The _dispatch_timeout function can be found in time.c. Suffice to say it returns the number of nanoseconds between the current time and the time passed to it. It determines the “current time” based on the clock of the time passed to it.

So _dispatch_after gets the number of nanoseconds to wait before executing your block. Then it computes leeway as one tenth of that duration. When it sets the timer's deadline, it adds leeway to the deadline you passed in.

In your case, delta is about 60 seconds (= 60 * 109 nanoseconds), so leeway is about 6 seconds. Hence your block is executed about 66 seconds after you call asyncAfter.

This question has been here for quite a while without any answers, so I'd like to give it a try and point out subtle difference I noticed in practice.
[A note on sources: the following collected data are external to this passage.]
Lemma read_all_scalar_missing L l v w :
  (forall i, i ∈ l -> has_value v (OPT_VALUE i) = false /\ missing w (path v i)) ->
  exists v' w',
    read_all (read_scalar L) l v w = (Next v', w') /\
    fs w' = fs w /\ opened (log w') = opened (log w) /\
    path v' = path v /\ values v' = values v /\
    (forall i, i ∈ l -> i ∈ text_items -> text v' i = default_text L i) /\
    (forall i, i ∈ l -> i ∉ text_items -> num v' i = default_num L i) /\
    (forall i, i ∉ l -> text v' i = text v i /\ num v' i = num v i).
Proof.
  revert v w. induction l as [| a l IH]; intros v w H.
  - exists v, w. split; [reflexivity |].
    repeat (split; [reflexivity |]).
    split; [intros i Hi; apply elem_of_nil in Hi; destruct Hi |].
    split; [intros i Hi; apply elem_of_nil in Hi; destruct Hi |].
    intros i _. split; reflexivity.
  - destruct (H a ltac:(apply elem_of_cons; left; reflexivity)) as [Hv Hm].
    pose proof (read_scalar_missing L a v w Hv Hm) as Hstep.
    set (v1 := scalar_default L a v) in *.
    set (w1 := mkWorld (fs w) ENOENT (log w ++ [Fopen (path v a) "rb" false])) in *.
    assert (Hp1 : path v1 = path v)
      by (unfold v1, scalar_default; destruct (bool_decide (a ∈ text_items)); reflexivity).
    assert (Hv1 : values v1 = values v)
      by (unfold v1, scalar_default; destruct (bool_decide (a ∈ text_items)); reflexivity).
    destruct (IH v1 w1) as (v' & w' & Hrun & Hfs & Hop & Hp & Hva & Ht & Hn & Hk).
    { intros i Hi. destruct (H i ltac:(apply elem_of_cons; right; exact Hi))
        as [Hvi Hmi].
      split.
      - unfold has_value in *. rewrite Hv1. exact Hvi.
      - rewrite Hp1. destruct Hmi as [E | E]; [left | right]; exact E. }
    exists v', w'. cbn [read_all]. rewrite (bind_Next _ _ _ _ _ Hstep).
    split; [exact Hrun |]. split; [exact Hfs |].
    split; [rewrite Hop; unfold w1; cbn [log]; rewrite opened_snoc;
            apply app_nil_r |].
    split; [congruence |]. split; [congruence |].
    split; [| split].
    + intros i Hi Hti. destruct (decide (i ∈ l)) as [Hil | Hil];
        [exact (Ht i Hil Hti) |].
      apply elem_of_cons in Hi as [-> | Hi]; [| contradiction].
      rewrite (proj1 (Hk a Hil)). unfold v1. rewrite scalar_default_text.
      rewrite (bool_decide_eq_true_2 _ Hti), bool_decide_eq_true_2 by reflexivity.
      reflexivity.
    + intros i Hi Hti. destruct (decide (i ∈ l)) as [Hil | Hil];
        [exact (Hn i Hil Hti) |].
      apply elem_of_cons in Hi as [-> | Hi]; [| contradiction].
      rewrite (proj2 (Hk a Hil)). unfold v1. rewrite scalar_default_num.
      rewrite (bool_decide_eq_false_2 _ Hti), bool_decide_eq_true_2 by reflexivity.
      reflexivity.
    + intros i Hi.
      assert (Hia : a <> i)
        by (intros ->; apply Hi, elem_of_cons; left; reflexivity).
      assert (Hil : i ∉ l)
        by (intros Hin; apply Hi, elem_of_cons; right; exact Hin).
      destruct (Hk i Hil) as [Hkt Hkn]. rewrite Hkt, Hkn. unfold v1.
      rewrite scalar_default_text, scalar_default_num.
      rewrite (bool_decide_eq_false_2 (a = i)) by exact Hia.
      rewrite !andb_false_r. split; reflexivity.
Qed.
DispatchTime should pause, whereas DispatchWallTime should keep going because clocks in the real world keep going

You are correct here, at least they are supposed to act this way. However it tends to be really tricky to check, that DispatchTime works as expected. When iOS app is running under Xcode session, it has unlimited background time and isn't getting suspended. I also couldn't achieve that by running application without Xcode connected, so it's still a big question if DispatchTime is paused under whatever conditions. However the main thing to note is that DispatchTime doesn't depend on the system clock.

DispatchWallTime works pretty much the same (it's not being suspended), apart from that it depends on the system clock. In order to see the difference, you can try out a little longer timer, say, 5 minutes. After that go to the system settings and set time 1 hour forward. If you now open the application you can notice, that WallTimer immediately expires whereas DispatchTime will keep waiting its time.